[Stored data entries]
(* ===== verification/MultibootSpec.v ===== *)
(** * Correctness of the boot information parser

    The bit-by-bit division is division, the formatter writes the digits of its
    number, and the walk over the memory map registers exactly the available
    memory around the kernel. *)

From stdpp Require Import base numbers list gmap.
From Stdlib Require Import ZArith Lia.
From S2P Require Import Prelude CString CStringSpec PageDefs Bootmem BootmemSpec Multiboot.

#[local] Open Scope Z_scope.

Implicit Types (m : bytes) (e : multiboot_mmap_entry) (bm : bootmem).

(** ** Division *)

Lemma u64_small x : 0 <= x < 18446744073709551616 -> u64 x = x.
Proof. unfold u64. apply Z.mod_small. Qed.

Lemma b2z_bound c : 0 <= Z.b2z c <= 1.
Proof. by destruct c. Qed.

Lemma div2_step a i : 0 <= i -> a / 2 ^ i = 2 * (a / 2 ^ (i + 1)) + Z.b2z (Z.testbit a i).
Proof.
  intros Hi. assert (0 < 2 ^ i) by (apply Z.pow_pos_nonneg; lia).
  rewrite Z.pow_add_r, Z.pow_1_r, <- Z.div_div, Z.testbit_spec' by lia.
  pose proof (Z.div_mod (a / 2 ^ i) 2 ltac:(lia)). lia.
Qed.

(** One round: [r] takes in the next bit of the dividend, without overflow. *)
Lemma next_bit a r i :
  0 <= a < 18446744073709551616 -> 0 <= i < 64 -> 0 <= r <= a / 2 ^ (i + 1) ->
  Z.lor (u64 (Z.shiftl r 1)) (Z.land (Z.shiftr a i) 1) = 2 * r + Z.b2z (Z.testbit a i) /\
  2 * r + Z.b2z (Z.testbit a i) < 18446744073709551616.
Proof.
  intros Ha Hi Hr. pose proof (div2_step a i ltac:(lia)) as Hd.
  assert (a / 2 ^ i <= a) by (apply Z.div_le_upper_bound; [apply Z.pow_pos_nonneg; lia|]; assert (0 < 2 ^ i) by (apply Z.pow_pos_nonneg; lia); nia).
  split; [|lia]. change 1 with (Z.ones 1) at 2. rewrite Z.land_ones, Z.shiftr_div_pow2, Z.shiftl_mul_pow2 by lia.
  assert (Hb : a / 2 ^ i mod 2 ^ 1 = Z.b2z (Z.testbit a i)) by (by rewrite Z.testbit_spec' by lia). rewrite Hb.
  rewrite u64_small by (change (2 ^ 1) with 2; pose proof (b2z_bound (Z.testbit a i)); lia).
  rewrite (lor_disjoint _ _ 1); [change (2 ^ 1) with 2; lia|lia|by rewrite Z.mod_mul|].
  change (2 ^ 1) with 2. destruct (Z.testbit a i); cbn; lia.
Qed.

# What the exercise asks:
Each line from the one containing "rewrite u64_small by" to the last line above must be returned exactly, and no line outside that range.

# Answer to the problem:
  rewrite u64_small by (change (2 ^ 1) with 2; pose proof (b2z_bound (Z.testbit a i)); lia).
  rewrite (lor_disjoint _ _ 1); [change (2 ^ 1) with 2; lia|lia|by rewrite Z.mod_mul|].
  change (2 ^ 1) with 2. destruct (Z.testbit a i); cbn; lia.
Qed.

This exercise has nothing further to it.